►

Fixpoint strip_prefix (p s : string) : option string :=
  match p, s with
  | EmptyString, _ => Some s
  | String a p', String b s' => if Ascii.eqb a b then strip_prefix p' s' else None
  | String _ _, EmptyString => None
  end.

Definition hex_value (c : ascii) : option N :=
  let n := code c in
  if within 48 57 n then Some (n - 48)%N
  else if within 97 102 n then Some (n - 87)%N
  else if within 65 70 n then Some (n - 55)%N
  else None.

(** Four hexadecimal digits, as a UTF-16 code unit. *)
Definition read_hex4 (s : string) : option (N * string) :=
  match s with
  | String a (String b (String c (String d r))) =>
      match hex_value a, hex_value b, hex_value c, hex_value d with
      | Some x, Some y, Some z, Some w => Some (((x * 16 + y) * 16 + z) * 16 + w, r)%N
      | _, _, _, _ => None
      end
  | _ => None
  end.

(** The UTF-8 bytes of a code point (a lone surrogate keeps its generalised
    three-byte form). *)
Definition utf8 (cp : N) : string :=
  (if cp <? 128 then str1 cp
   else if cp <? 2048 then str1 (192 + cp / 64) +:+ str1 (128 + cp mod 64)
   else if cp <? 65536 then
     str1 (224 + cp / 4096) +:+ str1 (128 + (cp / 64) mod 64) +:+ str1 (128 + cp mod 64)
   else
     str1 (240 + cp / 262144) +:+ str1 (128 + (cp / 4096) mod 64)
       +:+ str1 (128 + (cp / 64) mod 64) +:+ str1 (128 + cp mod 64))%N.

(** A low surrogate escape that follows a high one: the pair is one
    code point. *)
Definition read_low_surrogate (hi : N) (s : string) : option (N * string) :=
  match s with
  | String a (String b r) =>
      if ((code a =? 92) && (code b =? 117))%N then
        match read_hex4 r with
        | Some (lo, r') =>
            if within 56320 57343 lo
            then Some (65536 + (hi - 55296) * 1024 + (lo - 56320), r')%N
            else None
        | None => None
        end
      else None
  | _ => None
  end.

(** The escape that follows a backslash. *)
Definition read_escape (s : string) : option (string * string) :=
  match s with
  | EmptyString => None
  | String c r =>
      match code c with
      | 34%N => Some (dq, r)
      | 92%N => Some (str1 92, r)
      | 47%N => Some (str1 47, r)
      | 98%N => Some (str1 8, r)
      | 102%N => Some (str1 12, r)
      | 110%N => Some (str1 10, r)
      | 114%N => Some (str1 13, r)
      | 116%N => Some (str1 9, r)
      | 117%N =>
          match read_hex4 r with
          | Some (u, r') =>
              if within 55296 56319 u then
                match read_low_surrogate u r' with
                | Some (cp, r'') => Some (utf8 cp, r'')
                | None => Some (utf8 u, r')
                end
              else Some (utf8 u, r')
          | None => None
          end
      | _ => None
      end
  end.

(** The characters of a string literal up to its closing quote. *)
Fixpoint read_chars (fuel : nat) (s : string) : option (string * string) :=
  match fuel, s with
  | 0, _ => None
  | _, EmptyString => None
  | S n, String c r =>
      if (code c =? 34)%N then Some (EmptyString, r)
      else if (code c =? 92)%N then
        match read_escape r with
        | Some (out, r') =>
            match read_chars n r' with
            | Some (t, r'') => Some (out +:+ t, r'')
            | None => None
            end
        | None => None
        end
      else if (code c <? 32)%N then None
      else
        match read_chars n r with
        | Some (t, r') => Some (String c t, r')
        | None => None
        end
  end.

Fixpoint span_digits (s : string) : string * string :=
  match s with
  | EmptyString => (EmptyString, EmptyString)
  | String c r =>
      if is_digit c then let '(ds, r') := span_digits r in (String c ds, r')
      else (EmptyString, s)
  end.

◄

Every entry, written out exactly, is what the response should contain.

Fixpoint strip_prefix (p s : string) : option string :=
  match p, s with
  | EmptyString, _ => Some s
  | String a p', String b s' => if Ascii.eqb a b then strip_prefix p' s' else None
  | String _ _, EmptyString => None
  end.

Definition hex_value (c : ascii) : option N :=
  let n := code c in
  if within 48 57 n then Some (n - 48)%N
  else if within 97 102 n then Some (n - 87)%N
  else if within 65 70 n then Some (n - 55)%N
  else None.

(** Four hexadecimal digits, as a UTF-16 code unit. *)
Definition read_hex4 (s : string) : option (N * string) :=
  match s with
  | String a (String b (String c (String d r))) =>
      match hex_value a, hex_value b, hex_value c, hex_value d with
      | Some x, Some y, Some z, Some w => Some (((x * 16 + y) * 16 + z) * 16 + w, r)%N
      | _, _, _, _ => None
      end
  | _ => None
  end.

(** The UTF-8 bytes of a code point (a lone surrogate keeps its generalised
    three-byte form). *)
Definition utf8 (cp : N) : string :=
  (if cp <? 128 then str1 cp
   else if cp <? 2048 then str1 (192 + cp / 64) +:+ str1 (128 + cp mod 64)
   else if cp <? 65536 then
     str1 (224 + cp / 4096) +:+ str1 (128 + (cp / 64) mod 64) +:+ str1 (128 + cp mod 64)
   else
     str1 (240 + cp / 262144) +:+ str1 (128 + (cp / 4096) mod 64)
       +:+ str1 (128 + (cp / 64) mod 64) +:+ str1 (128 + cp mod 64))%N.

(** A low surrogate escape that follows a high one: the pair is one
    code point. *)
Definition read_low_surrogate (hi : N) (s : string) : option (N * string) :=
  match s with
  | String a (String b r) =>
      if ((code a =? 92) && (code b =? 117))%N then
        match read_hex4 r with
        | Some (lo, r') =>
            if within 56320 57343 lo
            then Some (65536 + (hi - 55296) * 1024 + (lo - 56320), r')%N
            else None
        | None => None
        end
      else None
  | _ => None
  end.

(** The escape that follows a backslash. *)
Definition read_escape (s : string) : option (string * string) :=
  match s with
  | EmptyString => None
  | String c r =>
      match code c with
      | 34%N => Some (dq, r)
      | 92%N => Some (str1 92, r)
      | 47%N => Some (str1 47, r)
      | 98%N => Some (str1 8, r)
      | 102%N => Some (str1 12, r)
      | 110%N => Some (str1 10, r)
      | 114%N => Some (str1 13, r)
      | 116%N => Some (str1 9, r)
      | 117%N =>
          match read_hex4 r with
          | Some (u, r') =>
              if within 55296 56319 u then
                match read_low_surrogate u r' with
                | Some (cp, r'') => Some (utf8 cp, r'')
                | None => Some (utf8 u, r')
                end
              else Some (utf8 u, r')
          | None => None
          end
      | _ => None
      end
  end.

(** The characters of a string literal up to its closing quote. *)
Fixpoint read_chars (fuel : nat) (s : string) : option (string * string) :=
  match fuel, s with
  | 0, _ => None
  | _, EmptyString => None
  | S n, String c r =>
      if (code c =? 34)%N then Some (EmptyString, r)
      else if (code c =? 92)%N then
        match read_escape r with
        | Some (out, r') =>
            match read_chars n r' with
            | Some (t, r'') => Some (out +:+ t, r'')
            | None => None
            end
        | None => None
        end
      else if (code c <? 32)%N then None
      else
        match read_chars n r with
        | Some (t, r') => Some (String c t, r')
        | None => None
        end
  end.

Fixpoint span_digits (s : string) : string * string :=
  match s with
  | EmptyString => (EmptyString, EmptyString)
  | String c r =>
      if is_digit c then let '(ds, r') := span_digits r in (String c ds, r')
      else (EmptyString, s)
  end.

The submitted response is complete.